The Human and Economic Cost of Obesity
|September 26, 2011||Posted by M. P. under Health, Policy, Research||
The human and economic cost of the nation’s ever-increasing obesity rate is the focus of a brief from the RAND Corporation cautioning against inaction in the face of potentially severe public health outcomes as well as the looming expense of future care for this segment of the population.
The brief, entitled Preventing Obesity and Its Consequences: Highlighting Years of RAND Health Research, summarizes research that links obesity to diabetes and heart disease, as well as evidence that obesity can exacerbate conditions such as arthritis or hypertension. In addition, studies have shown that obese women experience greater complications to fertility and pregnancy, and may even not survive some cancers at the same rate as their non-obese counterparts.

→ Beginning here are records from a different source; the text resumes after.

(* ===== verification/BagsMoves.v ===== *)
(** Inserting, removing and moving ids of the bags list. *)

From stdpp Require Import base numbers functions list option gmap sets fin_maps sorting.
From S2P Require Import Prelude BagsList BagsSeg BagsRepr BagsOps.

Local Open Scope Z_scope.

Section moves.
Context {AccountId : Type} `{Countable AccountId} (thresholds : list Z) (max_value : Z).
Abbreviation Node := (@Node AccountId).
Abbreviation Bag := (@Bag AccountId).
Abbreviation Storage := (@Storage AccountId _ _).
Abbreviation Layout := (Z -> list AccountId).
Abbreviation notional := (notional_bag_for thresholds max_value).
Implicit Types (x y : AccountId) (ids l xs : list AccountId) (N : gmap AccountId Node) (u v : Z)
  (L : Layout) (sc : AccountId -> Z) (s : Storage) (n : Node).

(** ** The operations on layouts *)

Definition push u x L : Layout := <[u := L u ++ [x]]> L.

Fixpoint put_before (lighter heavier : AccountId) ids : list AccountId :=
  match ids with
  | [] => []
  | y :: l => if decide (y = lighter) then heavier :: y :: l else y :: put_before lighter heavier l
  end.

Definition put_front u lighter heavier L : Layout :=
  <[u := put_before lighter heavier (drop_ids [heavier] L u)]> (drop_ids [heavier] L).

Lemma put_before_split l y l' h : y ∉ l -> put_before y h (l ++ y :: l') = l ++ h :: y :: l'.
Proof.
  induction l as [|z l IH]; cbn; intros Hy; [by rewrite decide_True|]. apply not_elem_of_cons in Hy as [Hz Hy].
  rewrite decide_False by done. by rewrite IH.
Qed.

(** ** [insert] *)

Lemma insert_ok L sc s x v :
  repr L sc s -> ListNodes s !! x = None -> CounterForListNodes s + 1 < 2 ^ 32 ->
  exists s', insert thresholds max_value x v s = (s', Ok tt) /\
    repr (push (notional v) x L) (<[x := v]> sc) s' /\ Events s' = Events s /\
    CounterForListNodes s' = CounterForListNodes s + 1.
Proof.
  intros [Hn Hb Hc Hbd] Hx Hroom. unfold insert. cbn [bindM getM]. unfold bindM, getM. unfold contains.
  rewrite bool_decide_eq_false_2 by (rewrite Hx; by intros [? ?]). unfold insert_unchecked.
  destruct (append_ok ∅ L sc s (mkNode x None None 0 v) (notional v)) as (b & s1 & Heq & Hr & He & Hc');
    [done|set_solver| |done..|].
  { intros w Hw. apply not_elem_of_dom in Hx. apply Hx, (nodes_ok_dom _ _ _ _ Hn). by exists w. }
  rewrite Heq. exists (bag_put b s1). split; [done|]. split; [done|]. split; [done|]. rewrite Hc'. cbn [id].
  by rewrite Hx.
Qed.

Lemma insert_duplicate s x v : is_Some (ListNodes s !! x) -> insert thresholds max_value x v s = (s, Err Duplicate).
Proof. intros Hx. unfold insert, bindM, getM, contains. by rewrite bool_decide_eq_true_2. Qed.

(** ** [remove] *)

Lemma list_remove_ok L sc s x :
  repr L sc s -> is_Some (ListNodes s !! x) ->
  exists s', remove x s = (s', Ok tt) /\ repr (drop_ids [x] L) sc s' /\ Events s' = Events s.
Proof.
  intros Hr Hx. unfold remove, bindM, getM, contains. rewrite bool_decide_eq_true_2 by done.
  destruct (remove_many_ok [x] L sc s Hr) as (s' & Heq & Hr' & He). rewrite Heq. by exists s'.
Qed.

Lemma remove_missing s x : ListNodes s !! x = None -> remove x s = (s, Err NodeNotFound).
Proof.
  intros Hx. unfold remove, bindM, getM, contains. rewrite Hx. rewrite bool_decide_eq_false_2; [done|]. by intros [? ?].
Qed.

(** What is removed leaves room. *)
Lemma remove_room L sc s s' x :
  repr L sc s -> is_Some (ListNodes s !! x) -> repr (drop_ids [x] L) sc s' ->
  ListNodes s' !! x = None /\ CounterForListNodes s' + 1 < 2 ^ 32.
Proof.
  intros [Hn _ Hc Hbd] Hx [Hn' _ Hc' _]. assert (ListNodes s' !! x = None) as Hx'.
  { apply not_elem_of_dom. rewrite (nodes_ok_dom _ _ _ _ Hn'), in_drop_ids. set_solver. }
  split; [done|]. assert (size (dom (ListNodes s')) < size (dom (ListNodes s)))%nat as Hlt.
  { apply subset_size. apply elem_of_dom in Hx. apply not_elem_of_dom in Hx'. split; [|set_solver].
    intros y. rewrite (nodes_ok_dom _ _ _ _ Hn'), (nodes_ok_dom _ _ _ _ Hn), in_drop_ids. tauto. }
  rewrite !size_dom in Hlt. lia.
Qed.

(** ** [update_position_for] *)

Lemma update_in_place_ok L sc s x n v :
  repr L sc s -> ListNodes s !! x = Some n -> notional v = bag_upper n ->
  exists s', update_position_for thresholds max_value n v s = (s', None) /\
    repr L (<[x := v]> sc) s' /\ Events s' = Events s.
Proof.
  intros [Hn Hb Hc Hbd] Hx Hv. destruct (nodes_ok_split _ _ _ _ _ Hn Hx) as (l & l' & Hu & Hne).
  assert (id (set_score n v) = x) as Hid by (by rewrite Hne). unfold update_position_for, is_misplaced.
  change (bag_upper (set_score n v)) with (bag_upper n). rewrite Hv, Z.eqb_refl. cbn [negb].
  rewrite node_put_known by (rewrite Hid, Hx; by eexists). rewrite Hid. eexists. split; [done|]. split; [|done].
  split; cbn [ListNodes ListBags CounterForListNodes set_nodes]; [by apply nodes_ok_set_score|done| |done].
  rewrite map_size_insert, Hx. done.
Qed.

Lemma update_moves_ok L sc s x n v :
  repr L sc s -> ListNodes s !! x = Some n -> notional v <> bag_upper n ->
  exists s', update_position_for thresholds max_value n v s = (s', Some (bag_upper n, notional v)) /\
    repr (push (notional v) x (drop_ids [x] L)) (<[x := v]> sc) s' /\ Events s' = Events s.
Proof.
  intros [Hn Hb Hc Hbd] Hx Hv. destruct (nodes_ok_split _ _ _ _ _ Hn Hx) as (l & l' & Hu & Hne). set (u := bag_upper n) in *.
  unfold update_position_for, is_misplaced. change (bag_upper (set_score n v)) with u. apply Z.eqb_neq in Hv as ->. cbn [negb].
  set (n' := set_score n v).
  destruct (leave_ok L sc s x u l l' n') as (N & Hex & Hrm & HnN & Hdom); [done|done|unfold n'; by rewrite Hne..|].
  set (s1 := if is_terminal n' then _ else _).
  assert (exists B, s1 = set_bags (set_nodes s N) B /\ bags_ok ∅ (<[u := l ++ l']> L) B) as (B & Hs1 & HB).
  { unfold s1. destruct (is_terminal n') eqn:Ht.
    - rewrite (bags_ok_lookup L s u Hb). destruct (L u) as [|y0 l0] eqn:HLu; [by destruct l|]. rewrite Hrm, bag_put_bags.
      eexists. split; [done|]. pose proof (bags_ok_put ∅ L s u (l ++ l') Hb) as Hp. by rewrite bag_put_bags, delete_empty in Hp.
    - exists (ListBags s). split; [by rewrite Hex|]. unfold n' in Ht. rewrite Hne in Ht. apply is_terminal_place in Ht as [Hl Hl'].
      by eapply bags_ok_inner. }
  rewrite Hs1. assert (id n' = x) as Hid by (unfold n'; by rewrite Hne). assert (is_Some (N !! id n')) as Hk.
  { rewrite Hid. apply elem_of_dom. rewrite Hdom. by apply elem_of_dom_2 in Hx. }
  destruct (append_ok {[x]} (<[u := l ++ l']> L) sc (set_bags (set_nodes s N) B) n' (notional v)) as (b & s2 & Heq & Hr & He & _);
    [done|by rewrite Hid|intros w; rewrite Hid; apply HnN; set_solver|done| |done| |].
  - cbn. rewrite Hc. by rewrite <-!size_dom, Hdom.
  - cbn [ListNodes set_bags set_nodes]. destruct Hk as [? Hk]. by rewrite Hk.
  - rewrite Heq. eexists. split; [done|]. split; [|done]. rewrite Hid in Hr. eapply repr_ext; [| |done]; [|done].
    intros w. unfold push. pose proof (drop_ids_split _ _ _ _ x u l l' w Hn Hu) as Hw.
    pose proof (drop_ids_split _ _ _ _ x u l l' (notional v) Hn Hu) as Hw'.
    destruct (decide (w = notional v)) as [->|Hne']; [by rewrite !fn_lookup_insert, Hw'|by rewrite !(fn_lookup_insert_ne _ (notional v)) by done].
Qed.

(** ** [put_in_front_of] *)

(** The last steps: the bag and both nodes are written. *)
Lemma insert_at_writes s N1 x y u v l l' w :
  dom N1 = dom (ListNodes s) -> y ∈ dom (ListNodes s) -> x ∉ dom (ListNodes s) -> CounterForListNodes s + 1 < 2 ^ 32 ->
  bag_get s u = Some (bag_of u (l ++ y :: l')) ->
  match last l ≫= node_get s with Some p => node_put (set_next p (Some x)) s | None => s end = set_nodes s N1 ->
  forall pn qn, exists B,
    insert_at_unchecked (mkNode y (last l) (first_or l' None) u w) (mkNode x pn qn u v) s =
      (mkStorage (<[x := mkNode x (last l) (Some y) u v]> (<[y := mkNode y (Some x) (first_or l' None) u w]> N1))
         (CounterForListNodes s + 1) B (Events s), Ok tt) /\
    B = if bool_decide (l = []) then ListBags (bag_put (bag_of u (x :: y :: l')) s) else ListBags s.
Proof.
  intros Hdom Hy Hx Hroom Hb Heq pn qn.
  set (B := if bool_decide (l = []) then _ else _). exists B. split; [|done].
  assert (nodes_insert x (mkNode x (last l) (Some y) u v)
      (nodes_insert y (mkNode y (Some x) (first_or l' None) u w) (mkStorage N1 (CounterForListNodes s) B (Events s))) =
    mkStorage (<[x := mkNode x (last l) (Some y) u v]> (<[y := mkNode y (Some x) (first_or l' None) u w]> N1))
         (CounterForListNodes s + 1) B (Events s)) as <-.
  { unfold nodes_insert. cbn [ListNodes CounterForListNodes ListBags Events]. rewrite <-Hdom in Hx, Hy.
    rewrite !bool_decide_decide, decide_False, decide_True by (rewrite <-elem_of_dom, ?dom_insert; set_solver).
    f_equal. unfold saturating_add, umax. lia. }
  unfold insert_at_unchecked, bindM, getM, node_prev. cbn [prev id].
  change (id (set_prev (mkNode x pn qn u v) (last l))) with x. rewrite Heq. unfold B.
  destruct (snoc_cases l) as [->|(l0 & p & ->)]; cbn [last].
  - change (bag_get (set_nodes s N1)) with (bag_get s). cbn. rewrite Hb. cbn. done.
  - rewrite last_snoc. rewrite bool_decide_eq_false_2 by (by destruct l0). done.
Qed.

Lemma list_insert_at_ok L sc s x y n m :
  repr L sc s -> ListNodes s !! y = Some m -> ListNodes s !! x = None -> id n = x -> score n = sc x ->
  bag_upper n = bag_upper m -> CounterForListNodes s + 1 < 2 ^ 32 ->
  exists s', insert_at_unchecked m n s = (s', Ok tt) /\
    repr (<[bag_upper m := put_before y x (L (bag_upper m))]> L) sc s' /\ Events s' = Events s.
Proof.
  intros [Hn Hb Hc Hbd] Hy Hx Hid Hsc Hup Hroom.
  destruct (nodes_ok_split _ _ _ _ _ Hn Hy) as (l & l' & Hu & Hne). set (u := bag_upper m) in *.
  assert (forall w, x ∉ L w) as Hout.
  { intros w Hw. apply not_elem_of_dom in Hx. apply Hx, (nodes_ok_dom _ _ _ _ Hn). by exists w. }
  pose proof (n_seg _ _ _ _ Hn u) as Hd. pose proof (n_nodup _ _ _ _ Hn u) as Hnd. specialize (Hout u) as Hxu. rewrite Hu in Hd, Hnd, Hxu.
  destruct (relink_last s u sc l (Some y) (Some x)) as (N1 & Heq & Hdom & Hl & Hf).
  { apply dseg_app in Hd as [Hd _]. exact Hd. }
  { by apply NoDup_app in Hnd as [? _]. }
  pose proof (dseg_enter_front _ N1 u sc l x y l' Hnd Hxu Hd Hdom Hl Hf) as Hent.
  set (N2 := <[x := _]> _) in Hent.
  assert (put_before y x (L u) = l ++ x :: y :: l') as ->.
  { rewrite Hu. apply put_before_split. apply NoDup_app in Hnd as (_ & Hdis & _). intros Hin. apply (Hdis y Hin). left. }
  set (ids := l ++ x :: y :: l') in *.
  assert (nodes_ok ∅ (<[u := ids]> L) sc N2) as HN2.
  { eapply (nodes_ok_ext _ _ _ (<[x := sc x]> sc)); [done| |eapply (nodes_ok_enter ∅); [done..|set_solver| |]].
    - intros z _. by destruct (decide (z = x)) as [->|?]; [rewrite fn_lookup_insert|rewrite fn_lookup_insert_ne].
    - unfold ids. rewrite Hu. by rewrite <-Permutation_middle.
    - destruct Hent as [? Hs ?]. split; [done| |done]. eapply dseg_frame; [done|]. intros z _. split; [done|].
      by destruct (decide (z = x)) as [->|?]; [rewrite fn_lookup_insert|rewrite fn_lookup_insert_ne]. }
  assert (bag_get s u = Some (bag_of u (l ++ y :: l'))) as Hbg.
  { rewrite (bags_ok_lookup L s u Hb), Hu. by destruct l. }
  destruct (insert_at_writes s N1 x y u (sc x) l l' (sc y) Hdom ltac:(by apply elem_of_dom_2 in Hy) ltac:(by apply not_elem_of_dom)
    Hroom Hbg Heq (prev n) (next n)) as (B & Hins & HB).
  rewrite Hne. replace n with (mkNode x (prev n) (next n) u (sc x)) by (destruct n; cbn in *; congruence).
  rewrite Hins. eexists. split; [done|]. split; [|done]. split; cbn [ListNodes ListBags CounterForListNodes]; [done| | |done].
  - rewrite HB. case_bool_decide as Hl0.
    + pose proof (bags_ok_put ∅ L s u ids Hb) as Hp. rewrite delete_empty in Hp. unfold ids in Hp |- *. by rewrite Hl0 in *.
    + apply bags_ok_ends; [done|]. rewrite Hu. symmetry. by apply ends_inner.
  - fold N2. rewrite <-size_dom, (ent_dom _ _ _ _ _ _ Hent), size_union, size_singleton, size_dom by (apply not_elem_of_dom in Hx; set_solver). lia.
Qed.

Lemma stored_bag L sc N x n u : nodes_ok ∅ L sc N -> N !! x = Some n -> x ∈ L u -> bag_upper n = u.
Proof. intros Hn Hx (p & q & Hx')%(nodes_ok_bag _ _ _ _ _ _ Hn). rewrite Hx in Hx'. by injection Hx' as ->. Qed.

(** The checks, in their order *)
Definition front_check (score_of : AccountId -> Z) s (a h : AccountId) : option ListError :=
  match ListNodes s !! a, ListNodes s !! h with
  | Some na, Some nh =>
      if decide (bag_upper na = bag_upper nh) then
        if decide (score_of a < score_of h) then None else Some NotHeavier
      else Some NotInSameBag
  | _, _ => Some NodeNotFound
  end.

Lemma put_in_front_of_refused score_of s a h e :
  front_check score_of s a h = Some e -> put_in_front_of score_of a h s = (s, Err e).
Proof.
  unfold front_check, put_in_front_of, bindM, getM, liftM, node_get.
  destruct (ListNodes s !! a) as [na|]; cbn [ok_or]; [|by intros [= <-]].
  destruct (ListNodes s !! h) as [nh|]; cbn [ok_or]; [|by intros [= <-]].
  destruct (decide (bag_upper na = bag_upper nh)) as [->|Hb]; [|apply Z.eqb_neq in Hb as ->; by intros [= <-]].
  rewrite Z.eqb_refl. cbn [negb]. destruct (decide (score_of a < score_of h)) as [Hs|Hs]; [done|].
  apply Z.ltb_nlt in Hs as ->. by intros [= <-].
Qed.

Lemma put_in_front_of_ok score_of L sc s a b na nb :
  repr L sc s -> ListNodes s !! a = Some na -> ListNodes s !! b = Some nb -> bag_upper na = bag_upper nb ->
  score_of a < score_of b ->
  exists s', put_in_front_of score_of a b s = (s', Ok tt) /\
    repr (put_front (bag_upper na) a b L) sc s' /\ Events s' = Events s.
Proof.
  intros Hr Ha Hb Hbag Hsc. assert (a <> b) as Hab by (intros ->; lia). pose proof (r_nodes _ _ _ _ _ Hr) as Hn.
  destruct (nodes_ok_split _ _ _ _ _ Hn Ha) as (la & la' & Hla & _).
  destruct (nodes_ok_split _ _ _ _ _ Hn Hb) as (lb & lb' & _ & Hnb).
  destruct (list_remove_ok L sc s b Hr ltac:(by eexists)) as (s1 & Hrm & Hr1 & He1). pose proof (r_nodes _ _ _ _ _ Hr1) as Hn1.
  assert (a ∈ drop_ids [b] L (bag_upper na)) as Hina.
  { apply list_elem_of_filter. rewrite Hla. set_solver. }
  assert (is_Some (ListNodes s1 !! a)) as [ma Ha1].
  { apply elem_of_dom, (nodes_ok_dom _ _ _ _ Hn1). by exists (bag_upper na). }
  destruct (remove_room L sc s s1 b Hr ltac:(by eexists) Hr1) as [Hb1 Hroom].
  assert (bag_upper ma = bag_upper na) as Hma by (by eapply stored_bag).
  destruct (list_insert_at_ok (drop_ids [b] L) sc s1 b a nb ma) as (s' & Hins & Hr' & He');
    [done..|by rewrite Hnb|by rewrite Hnb|congruence|done|].
  exists s'. split; [|rewrite Hma in Hr'; split; [done|congruence]].
  unfold put_in_front_of, bindM, getM, liftM, modifyM, node_get. rewrite Ha, Hb. cbn [ok_or]. rewrite Hbag, Z.eqb_refl. cbn [negb].
  rewrite (proj2 (Z.ltb_lt _ _) Hsc). cbn [negb]. rewrite Hrm. cbn [fst]. rewrite Ha1. cbn [ok_or]. exact Hins.
Qed.
End moves.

With the costs clearly identified, RAND has turned their attention to identifying and evaluating public policy responses to this potential health crisis. Measures such as accessibility to supermarkets (as opposed to fast food chains and conveniences stores), healthier school meals, promoting urban areas for recreation and physical exercise and taxes on non-nutritional items such as soda and junk food are discussed in this paper, as well as current studies being conducted by RAND on this important issue.
Can public policy drive better food and fitness choices? Have you successfully addressed nutrition and wellness issues of clients (or staff) at your nonprofit?